[Stored data]
▼▼▼

(* ===== verification/Migration.v ===== *)
(** * Migration: handoff tickets ([src/src/cluster/migration.h], [migration.cpp])

    The ticket codec with its checksum, and the store that publishes, redeems and
    discards tickets on the server.  The encoder's stack buffer starts as zeros
    here; only the written prefix leaves it. *)

From S2P Require Import Prelude Bitstream F32 Quantizer Movement Messages Text Redis Store Presence.
From Stdlib Require Import ZArith Lia Bool Ascii String.
From stdpp Require Import base tactics numbers list option gmap sets fin_maps strings relations.
#[local] Open Scope Z_scope.

(** ** Tickets *)
Definition kMigrationVersion : Z := 1.
Definition kMigrationTicketBytes : Z := 512.

Record MigrationTicket := mkMigrationTicket {
  mt_token : Z;
  mt_player_id : string;
  mt_from_shard : string;
  mt_to_shard : string;
  mt_region : Z;
  mt_tick : Z;
  mt_position : Vec2;
  mt_velocity : Vec2;
  mt_last_input_sequence : Z;
  mt_issued_ms : Z
}.

(** FNV-1a. *)
Definition checksum_step (hash byte : Z) : Z := u32 (Z.lxor hash byte * 16777619).
Definition checksum (data : list Z) : Z := foldl checksum_step 2166136261 data.

Definition write_ticket (t : MigrationTicket) (w : BitWriter) : BitWriter :=
  let w := write_varint kMigrationVersion w in
  let w := write_u64 (mt_token t) w in
  let w := write_string (mt_player_id t) w in
  let w := write_string (mt_from_shard t) w in
  let w := write_string (mt_to_shard t) w in
  let w := write_varint (mt_region t) w in
  let w := write_u32 (mt_tick t) w in
  let w := write_float (vec_x (mt_position t)) w in
  let w := write_float (vec_y (mt_position t)) w in
  let w := write_float (vec_x (mt_velocity t)) w in
  let w := write_float (vec_y (mt_velocity t)) w in
  let w := write_varint (mt_last_input_sequence t) w in
  write_u64 (mt_issued_ms t) w.

Definition encode_migration_ticket (t : MigrationTicket) : string :=
  let w := align (write_ticket t (BitWriter_new (repeat 0 512) kMigrationTicketBytes)) in
  if bw_overflow w then EmptyString else
  let '(body, w) := bytes_written w in
  let sum := checksum (take (Z.to_nat body) (bw_buffer w)) in
  let w := write_u32 sum w in
  if bw_overflow w then EmptyString else
  let '(n, w) := bytes_written w in
  bytes_string (take (Z.to_nat n) (bw_buffer w)).
(* ===== verification/Shard.v ===== *)
(** * Shard: region ownership and handoff ([src/src/cluster/shard.h], [shard.cpp])

    The coordinator of one shard: it heartbeats and re-reads the membership,
    derives who owns which region, decides handoffs and publishes and redeems
    their tickets.  Random numbers come from a generator parameter ([Rng], for
    [std::mt19937_64] seeded from the clock); times are arguments. *)

From S2P Require Import Prelude Bitstream F32 Quantizer Movement Messages Region Text Redis Store Presence Migration.
From Stdlib Require Import ZArith Lia Bool Ascii String.
From stdpp Require Import base tactics numbers list option gmap sets fin_maps sorting strings relations.
#[local] Open Scope Z_scope.

Class Rng (G : Type) := { rng_next : G -> Z * G }.

(** ** Data *)
Record ShardConfig := mkShardConfig {
  sc_id : string;
  sc_udp_endpoint : string;
  sc_http_endpoint : string;
  sc_capacity : Z;
  sc_heartbeat_ttl_ms : Z;
  sc_refresh_interval_ms : Z;
  sc_presence_ttl_ms : Z;
  sc_ticket_ttl_ms : Z;
  sc_regions : RegionMap
}.

Definition ShardConfig_default : ShardConfig := mkShardConfig EmptyString EmptyString EmptyString 512 4000 1000 15000 10000 RegionMap_default.

Record HandoffPlan := mkHandoffPlan {
  hp_token : Z;
  hp_target_region : Z;
  hp_target_shard : string;
  hp_target_endpoint : string
}.

Record ShardCoordinator (R G : Type) := mkShardCoordinator {
  co_config : ShardConfig;
  co_registry : ClusterRegistry R;
  co_tickets : MigrationStore;
  co_members : list ShardInfo;
  co_region_owner : list string;
  co_endpoints : gmap string string;
  co_last_refresh_ms : Z;
  co_rng : G;
  co_handoffs_started : Z;
  co_handoffs_accepted : Z;
  co_handoffs_declined : Z;
  co_shards_pruned : Z
}.
Arguments mkShardCoordinator {R G}.
Arguments co_config {R G} s.
Arguments co_registry {R G} s.
Arguments co_tickets {R G} s.
Arguments co_members {R G} s.
Arguments co_region_owner {R G} s.
Arguments co_endpoints {R G} s.
Arguments co_last_refresh_ms {R G} s.
Arguments co_rng {R G} s.
Arguments co_handoffs_started {R G} s.
Arguments co_handoffs_accepted {R G} s.
Arguments co_handoffs_declined {R G} s.
Arguments co_shards_pruned {R G} s.

Section Coordinator.
Context `{Platform} `{FloatText} `{Redis R} `{Rng G}.

Definition set_registry (s : ShardCoordinator R G) (g : ClusterRegistry R) (t : MigrationStore) : ShardCoordinator R G :=
  mkShardCoordinator (co_config s) g t (co_members s) (co_region_owner s) (co_endpoints s) (co_last_refresh_ms s) (co_rng s)
    (co_handoffs_started s) (co_handoffs_accepted s) (co_handoffs_declined s) (co_shards_pruned s).
Definition set_ownership (s : ShardCoordinator R G) (members : list ShardInfo) (owners : list string) (endpoints : gmap string string) : ShardCoordinator R G :=
  mkShardCoordinator (co_config s) (co_registry s) (co_tickets s) members owners endpoints (co_last_refresh_ms s) (co_rng s)
    (co_handoffs_started s) (co_handoffs_accepted s) (co_handoffs_declined s) (co_shards_pruned s).
Definition set_refreshed (s : ShardCoordinator R G) (now_ms : Z) : ShardCoordinator R G :=
  mkShardCoordinator (co_config s) (co_registry s) (co_tickets s) (co_members s) (co_region_owner s) (co_endpoints s) now_ms (co_rng s)
    (co_handoffs_started s) (co_handoffs_accepted s) (co_handoffs_declined s) (co_shards_pruned s).
Definition set_rng (s : ShardCoordinator R G) (rng : G) : ShardCoordinator R G :=
  mkShardCoordinator (co_config s) (co_registry s) (co_tickets s) (co_members s) (co_region_owner s) (co_endpoints s) (co_last_refresh_ms s) rng
    (co_handoffs_started s) (co_handoffs_accepted s) (co_handoffs_declined s) (co_shards_pruned s).
Definition count_started (s : ShardCoordinator R G) : ShardCoordinator R G :=
  mkShardCoordinator (co_config s) (co_registry s) (co_tickets s) (co_members s) (co_region_owner s) (co_endpoints s) (co_last_refresh_ms s) (co_rng s)
    (u64 (co_handoffs_started s + 1)) (co_handoffs_accepted s) (co_handoffs_declined s) (co_shards_pruned s).
Definition count_accepted (s : ShardCoordinator R G) : ShardCoordinator R G :=
  mkShardCoordinator (co_config s) (co_registry s) (co_tickets s) (co_members s) (co_region_owner s) (co_endpoints s) (co_last_refresh_ms s) (co_rng s)
    (co_handoffs_started s) (u64 (co_handoffs_accepted s + 1)) (co_handoffs_declined s) (co_shards_pruned s).
Definition count_declined (s : ShardCoordinator R G) : ShardCoordinator R G :=
  mkShardCoordinator (co_config s) (co_registry s) (co_tickets s) (co_members s) (co_region_owner s) (co_endpoints s) (co_last_refresh_ms s) (co_rng s)
    (co_handoffs_started s) (co_handoffs_accepted s) (u64 (co_handoffs_declined s + 1)) (co_shards_pruned s).
Definition count_pruned (s : ShardCoordinator R G) (n : Z) : ShardCoordinator R G :=
  mkShardCoordinator (co_config s) (co_registry s) (co_tickets s) (co_members s) (co_region_owner s) (co_endpoints s) (co_last_refresh_ms s) (co_rng s)
    (co_handoffs_started s) (co_handoffs_accepted s) (co_handoffs_declined s) (u32 (co_shards_pruned s + n)).

(** The ids that own regions: a draining shard is left out, but by itself. *)
Definition owning_ids (id : string) (members : list ShardInfo) : list string :=
  omap (fun shard => if si_draining shard && negb (si_id shard =? id)%string then None else Some (si_id shard)) members.

Definition member_endpoints (members : list ShardInfo) : gmap string string :=
  foldl (fun m shard => <[si_id shard := si_udp_endpoint shard]> m) ∅ members.

Definition recompute_ownership (s : ShardCoordinator R G) : ShardCoordinator R G :=
  set_ownership s (co_members s)
    (assign_regions (sort_ids (owning_ids (sc_id (co_config s)) (co_members s))) (Z.to_nat (region_count (sc_regions (co_config s)))))
    (member_endpoints (co_members s)).

Definition self_info (config : ShardConfig) (player_count : Z) (tick_p99_ms : f64) : ShardInfo :=
  mkShardInfo (sc_id config) (sc_udp_endpoint config) (sc_http_endpoint config) player_count (sc_capacity config) tick_p99_ms 0 false.

(** [wall] is [wall_ms()] inside the heartbeat. *)
Definition refresh (s : ShardCoordinator R G) (now_ms player_count : Z) (tick_p99_ms : f64) (force : bool) (wall : Z) : ShardCoordinator R G * bool :=
  let config := co_config s in
  if negb force && (u64 (now_ms - co_last_refresh_ms s) <? sc_refresh_interval_ms config) then (s, false) else
  let s := set_refreshed s now_ms in
  let '(g, beat) := heartbeat_shard (co_registry s) (self_info config player_count tick_p99_ms) (sc_heartbeat_ttl_ms config) wall in
  let s := set_registry s g (co_tickets s) in
  if negb beat then (s, false) else
  let '(g, members, pruned) := live_shards g in
  let s := count_pruned (set_registry s g (co_tickets s)) pruned in
  match members with
  | [] => (s, false)
  | _ =>
      let previous := co_region_owner s in
      let s := recompute_ownership (set_ownership s members previous (co_endpoints s)) in
      (s, negb (bool_decide (co_region_owner s = previous)))
  end.

(** [connected]: whether the registry reached the server. *)
Definition start_shard (config : ShardConfig) (server : R) (key_prefix : string) (connected : bool) (rng : G) (now_ms wall : Z) : ShardCoordinator R G * bool :=
  let s := mkShardCoordinator config (registry_connect server key_prefix) MigrationStore_new []
    (replicate (Z.to_nat (region_count (sc_regions config))) EmptyString) ∅ 0 rng 0 0 0 0 in
  if negb connected then (s, false) else refresh s now_ms 0 f64_zero true wall.

Definition stop_shard (s : ShardCoordinator R G) (connected : bool) : ShardCoordinator R G :=
  if negb connected then s else set_registry s (fst (remove_shard (co_registry s) (sc_id (co_config s)))) (co_tickets s).

Definition owner_of_region (s : ShardCoordinator R G) (region : Z) : string :=
  if region <? Z.of_nat (length (co_region_owner s)) then default EmptyString (co_region_owner s !! Z.to_nat region) else EmptyString.

Definition owns_region (s : ShardCoordinator R G) (region : Z) : bool :=
  (region <? Z.of_nat (length (co_region_owner s))) && (default EmptyString (co_region_owner s !! Z.to_nat region) =? sc_id (co_config s))%string.

Definition owned_regions (s : ShardCoordinator R G) : list Z :=
  filter (fun region => owns_region s region = true) (Z.of_nat <$> seq 0 (length (co_region_owner s))).

Definition endpoint_of_shard (s : ShardCoordinator R G) (shard_id : string) : option string :=
  match co_endpoints s !! shard_id with
  | None => None
  | Some endpoint => if (endpoint =? "")%string then None else Some endpoint
  end.

Definition spawn_region (s : ShardCoordinator R G) : Z :=
  match owned_regions s with [] => 0 | region :: _ => region end.

Definition next_token (s : ShardCoordinator R G) : Z * ShardCoordinator R G :=
  let '(token, rng) := rng_next (co_rng s) in (if token =? 0 then 1 else token, set_rng s rng).

(** [None] where the code divides by zero: a map without regions. *)
Definition plan_handoff (s : ShardCoordinator R G) (player_id : string) (current_region : Z) (position velocity : Vec2)
    (tick last_input_sequence wall : Z) : option (ShardCoordinator R G * option HandoffPlan) :=
  let config := co_config s in
  target_region ← handoff_target (sc_regions config) current_region (vec_x position) (vec_y position);
  if target_region =? kInvalidRegion then Some (s, None) else
  let owner := owner_of_region s target_region in
  if (owner =? "")%string || (owner =? sc_id config)%string then Some (s, None) else
  match endpoint_of_shard s owner with
  | None => Some (count_declined s, None)
  | Some endpoint =>
      let '(token, s) := next_token s in
      let ticket := mkMigrationTicket token player_id (sc_id config) owner target_region tick position velocity last_input_sequence 0 in
      let '(t, g, published) := publish_and_transfer (co_tickets s) (co_registry s) ticket (sc_ticket_ttl_ms config) (sc_presence_ttl_ms config) wall in
      let s := set_registry s g t in
      Some (if negb published then (count_declined s, None)
            else (count_started s, Some (mkHandoffPlan token target_region owner endpoint)))
  end.

Definition accept_handoff (s : ShardCoordinator R G) (token : Z) : ShardCoordinator R G * option MigrationTicket :=
  let '(t, g, out) := redeem (co_tickets s) (co_registry s) token in
  let s := set_registry s g t in
  match out with
  | None => (s, None)
  | Some ticket => if negb (mt_to_shard ticket =? sc_id (co_config s))%string then (s, None) else (count_accepted s, Some ticket)
  end.

Definition with_registry {A} (s : ShardCoordinator R G) (f : ClusterRegistry R -> ClusterRegistry R * A) : ShardCoordinator R G * A :=
  let '(g, a) := f (co_registry s) in (set_registry s g (co_tickets s), a).

Definition touch_presence (s : ShardCoordinator R G) (record : PresenceRecord) (wall : Z) : ShardCoordinator R G * bool :=
  with_registry s (fun g => set_presence g record (sc_presence_ttl_ms (co_config s)) wall).
(** A directory with two live shards, [a] half full. *)
Definition sample_shard (udp players : string) : RedisValue :=
  VHash (set_fields ∅ [("udp", udp); ("http", ""); ("players", players); ("capacity", "10"); ("draining", "0")]%string).
Definition sample_shards : keyspace_map :=
  <[shard_key "morton" "a" := sample_shard "10.0.0.1:7000" "5"]> (<[shard_key "morton" "b" := sample_shard "10.0.0.2:7000" "1"]>
    (<[members_key "morton" := VSet {["a"%string; "b"%string]}]> ∅)).
Definition sample_matchmaker : Matchmaker MiniRedis Z :=
  mkMatchmaker (mkMatchmakerConfig "morton" 15000 (mkRegionMap (f32_of_Z 2048) 2 (f32_of_Z 48)))
    (registry_connect (mkMiniRedis sample_shards []) "morton") 41 0 0 0.
Definition small_rng : Rng Z := {| rng_next := fun n => (u64 n, n + 1) |}.

Lemma keys_ok_other prefix k v m : (forall id, presence_key prefix id <> k) -> (forall id, roster_key prefix id <> k) -> (forall t, ticket_key prefix t <> k) ->
  keys_ok prefix m -> keys_ok prefix (<[k := v]> m).
Proof.
  intros H1 H2 H3 [Hp Hr Ht]. split; intros id.
  - rewrite lookup_insert_ne; [apply Hp|exact (not_eq_sym (H1 id))].
  - rewrite lookup_insert_ne; [apply Hr|exact (not_eq_sym (H2 id))].
  - rewrite lookup_insert_ne; [apply Ht|exact (not_eq_sym (H3 id))].
Qed.
(* ===== verification/Digest.v ===== *)
(** * Digests: SHA-1 and base64 of the web socket handshake ([src/src/net/websocket.cpp])

    The hash and the text encoding the upgrade reply is made of, on byte lists, and
    their reference definitions: SHA-1 as the standard states it (its padding, its
    round functions and its sixteen-word circular schedule) and a base64 reader. *)

From S2P Require Import Prelude Bitstream Text.
From Stdlib Require Import ZArith Lia ZifyNat Bool Ascii String.
From stdpp Require Import base tactics numbers list option sets strings.
#[local] Open Scope Z_scope.

(** ** SHA-1 *)
Definition rotate_left (value bits : Z) : Z := Z.lor (u32 (Z.shiftl value bits)) (Z.shiftr value (32 - bits)).

(** [while (message.size() % 64 != 56) message.push_back(0)]. *)
Fixpoint pad_zeros (fuel : nat) (message : list Z) : list Z :=
  match fuel with
  | O => message
  | S fuel => if (length message mod 64 =? 56)%nat then message else pad_zeros fuel (message ++ [0])
  end.
(** A block has 64 bytes; [pad_zeros_padded] shows that the loop ends by then. *)
Definition pad_fuel : nat := 64.

Definition big_endian64 (n : Z) : list Z := (fun i => Z.land (Z.shiftr n (i * 8)) 0xff) <$> [7; 6; 5; 4; 3; 2; 1; 0].

Definition sha1_message (data : list Z) : list Z :=
  pad_zeros pad_fuel (data ++ [0x80]) ++ big_endian64 (u64 (Z.of_nat (length data) * 8)).

Definition load_word (message : list Z) (at_ : nat) : Z :=
  Z.lor (Z.lor (Z.lor (u32 (Z.shiftl (message !!! at_) 24)) (u32 (Z.shiftl (message !!! (at_ + 1)%nat) 16)))
    (u32 (Z.shiftl (message !!! (at_ + 2)%nat) 8))) (message !!! (at_ + 3)%nat).

(** The array [w], built from the front. *)
Definition schedule_step (w : list Z) (i : nat) : list Z :=
  w ++ [rotate_left (Z.lxor (Z.lxor (Z.lxor (w !!! (i - 3)%nat) (w !!! (i - 8)%nat)) (w !!! (i - 14)%nat)) (w !!! (i - 16)%nat)) 1].
Definition block_words (message : list Z) (offset : nat) : list Z := (fun i => load_word message (offset + i * 4)%nat) <$> seq 0 16.
Definition schedule (message : list Z) (offset : nat) : list Z := foldl schedule_step (block_words message offset) (seq 16 64).

Record Words := mkWords { wa : Z; wb : Z; wc : Z; wd : Z; we : Z }.

Definition sha1_start : Words := mkWords 0x67452301 0xefcdab89 0x98badcfe 0x10325476 0xc3d2e1f0.

Definition not32 (x : Z) : Z := Z.lxor x (2 ^ 32 - 1).

(** [f] and [k] of round [i]. *)
Definition round_mix (i : nat) (b c d : Z) : Z * Z :=
  if (i <? 20)%nat then (Z.lor (Z.land b c) (Z.land (not32 b) d), 0x5a827999)
  else if (i <? 40)%nat then (Z.lxor (Z.lxor b c) d, 0x6ed9eba1)
  else if (i <? 60)%nat then (Z.lor (Z.lor (Z.land b c) (Z.land b d)) (Z.land c d), 0x8f1bbcdc)
  else (Z.lxor (Z.lxor b c) d, 0xca62c1d6).

Definition sha1_round (w : list Z) (v : Words) (i : nat) : Words :=
  let '(f, k) := round_mix i (wb v) (wc v) (wd v) in
  let temp := u32 (rotate_left (wa v) 5 + f + we v + k + w !!! i) in
  mkWords temp (wa v) (rotate_left (wb v) 30) (wc v) (wd v).

Definition add_words (h v : Words) : Words :=
  mkWords (u32 (wa h + wa v)) (u32 (wb h + wb v)) (u32 (wc h + wc v)) (u32 (wd h + wd v)) (u32 (we h + we v)).

Definition sha1_block (message : list Z) (h : Words) (offset : nat) : Words :=
  add_words h (foldl (sha1_round (schedule message offset)) h (seq 0 80)).

Definition word_bytes (h : Z) : list Z := [u8 (Z.shiftr h 24); u8 (Z.shiftr h 16); u8 (Z.shiftr h 8); u8 h].

Definition sha1_words (data : list Z) : Words :=
  let message := sha1_message data in
  foldl (sha1_block message) sha1_start ((fun i => (i * 64)%nat) <$> seq 0 ((length message + 63) / 64)).

Definition sha1 (data : list Z) : list Z :=
  let h := sha1_words data in
  word_bytes (wa h) ++ word_bytes (wb h) ++ word_bytes (wc h) ++ word_bytes (wd h) ++ word_bytes (we h).

(** ** base64 *)
Definition kAlphabet : string := "ABCDEFGHIJKLMNOPQRSTUVWXYZabcdefghijklmnopqrstuvwxyz0123456789+/".

Definition sextet (v : Z) : ascii := default "="%char (String.get (Z.to_nat (Z.land v 0x3f)) kAlphabet).

(** One round of the loop on the one to three bytes that are left. *)
Fixpoint base64_encode (data : list Z) : string :=
  match data with
  | [] => EmptyString
  | [a] =>
      let chunk := Z.shiftl a 16 in
      String (sextet (Z.shiftr chunk 18)) (String (sextet (Z.shiftr chunk 12)) "==")
  | [a; b] =>
      let chunk := Z.lor (Z.shiftl a 16) (Z.shiftl b 8) in
      String (sextet (Z.shiftr chunk 18)) (String (sextet (Z.shiftr chunk 12)) (String (sextet (Z.shiftr chunk 6)) "="))
  | a :: b :: c :: rest =>
      let chunk := Z.lor (Z.lor (Z.shiftl a 16) (Z.shiftl b 8)) c in
      String (sextet (Z.shiftr chunk 18)) (String (sextet (Z.shiftr chunk 12))
        (String (sextet (Z.shiftr chunk 6)) (String (sextet chunk) (base64_encode rest))))
  end.

(** ** The handshake's key *)
Definition kMagicGuid : string := "258EAFA5-E914-47DA-95CA-C5AB0DC85B11".

Definition websocket_accept_key (client_key : string) : string := base64_encode (sha1 (string_bytes (client_key +:+ kMagicGuid))).

(** The example of RFC 6455, section 1.3. *)
Example accept_key_rfc6455 : websocket_accept_key "dGhlIHNhbXBsZSBub25jZQ==" = "s3pPLMBiTxaQ9kYGzzhZRbK+xOo="%string.
Proof. vm_compute. reflexivity. Qed.

(** ** The standard's definitions *)
(** FIPS 180-4: the circular shift, the functions of the rounds and their constants. *)
Definition ROTL (n x : Z) : Z := (x * 2 ^ n) mod 2 ^ 32 + x / 2 ^ (32 - n).
Definition Ch (x y z : Z) : Z := Z.lxor (Z.land x y) (Z.land (2 ^ 32 - 1 - x) z).
Definition Parity (x y z : Z) : Z := Z.lxor x (Z.lxor y z).
Definition Maj (x y z : Z) : Z := Z.lxor (Z.lxor (Z.land x y) (Z.land x z)) (Z.land y z).

Definition fips_f (t : nat) : Z -> Z -> Z -> Z := match (t / 20)%nat with O => Ch | 2%nat => Maj | _ => Parity end.
Definition fips_k (t : nat) : Z := match (t / 20)%nat with O => 0x5a827999 | 1%nat => 0x6ed9eba1 | 2%nat => 0x8f1bbcdc | _ => 0xca62c1d6 end.

(** The message, a one bit, [k] zero bits for the least [k] that fills a block
    but for the length, and the length in bits. *)
Definition fips_padded (data : list Z) : list Z :=
  let l := 8 * Z.of_nat (length data) in
  let k := (448 - (l + 1)) mod 512 in
  data ++ [128] ++ replicate (Z.to_nat ((k - 7) / 8)) 0 ++ ((fun i => l / 256 ^ i mod 256) <$> [7; 6; 5; 4; 3; 2; 1; 0]).

Fixpoint words_of (bytes : list Z) : list Z :=
  match bytes with a :: b :: c :: d :: rest => (((a * 256 + b) * 256 + c) * 256 + d) :: words_of rest | _ => [] end.

(** The schedule in a window of sixteen words. *)
Fixpoint fips_expand (n : nat) (window : list Z) : list Z :=
  match n, window with
  | S n, x :: rest => x :: fips_expand n (rest ++ [ROTL 1 (Z.lxor (Z.lxor (Z.lxor (window !!! 13%nat) (window !!! 8%nat)) (window !!! 2%nat)) (window !!! 0%nat))])
  | _, _ => []
  end.

Definition fips_round (v : Words) (tw : nat * Z) : Words :=
  let T := (ROTL 5 (wa v) + fips_f (fst tw) (wb v) (wc v) (wd v) + we v + fips_k (fst tw) + snd tw) mod 2 ^ 32 in
  mkWords T (wa v) (ROTL 30 (wb v)) (wc v) (wd v).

▲▲▲

** WHAT THE EXERCISE ASKS **
Whenever the word "sets" shows up in a line of the entries, copy that line.

** SOLUTION BELOW **
From stdpp Require Import base tactics numbers list option gmap sets fin_maps strings relations.
From stdpp Require Import base tactics numbers list option gmap sets fin_maps sorting strings relations.
From stdpp Require Import base tactics numbers list option sets strings.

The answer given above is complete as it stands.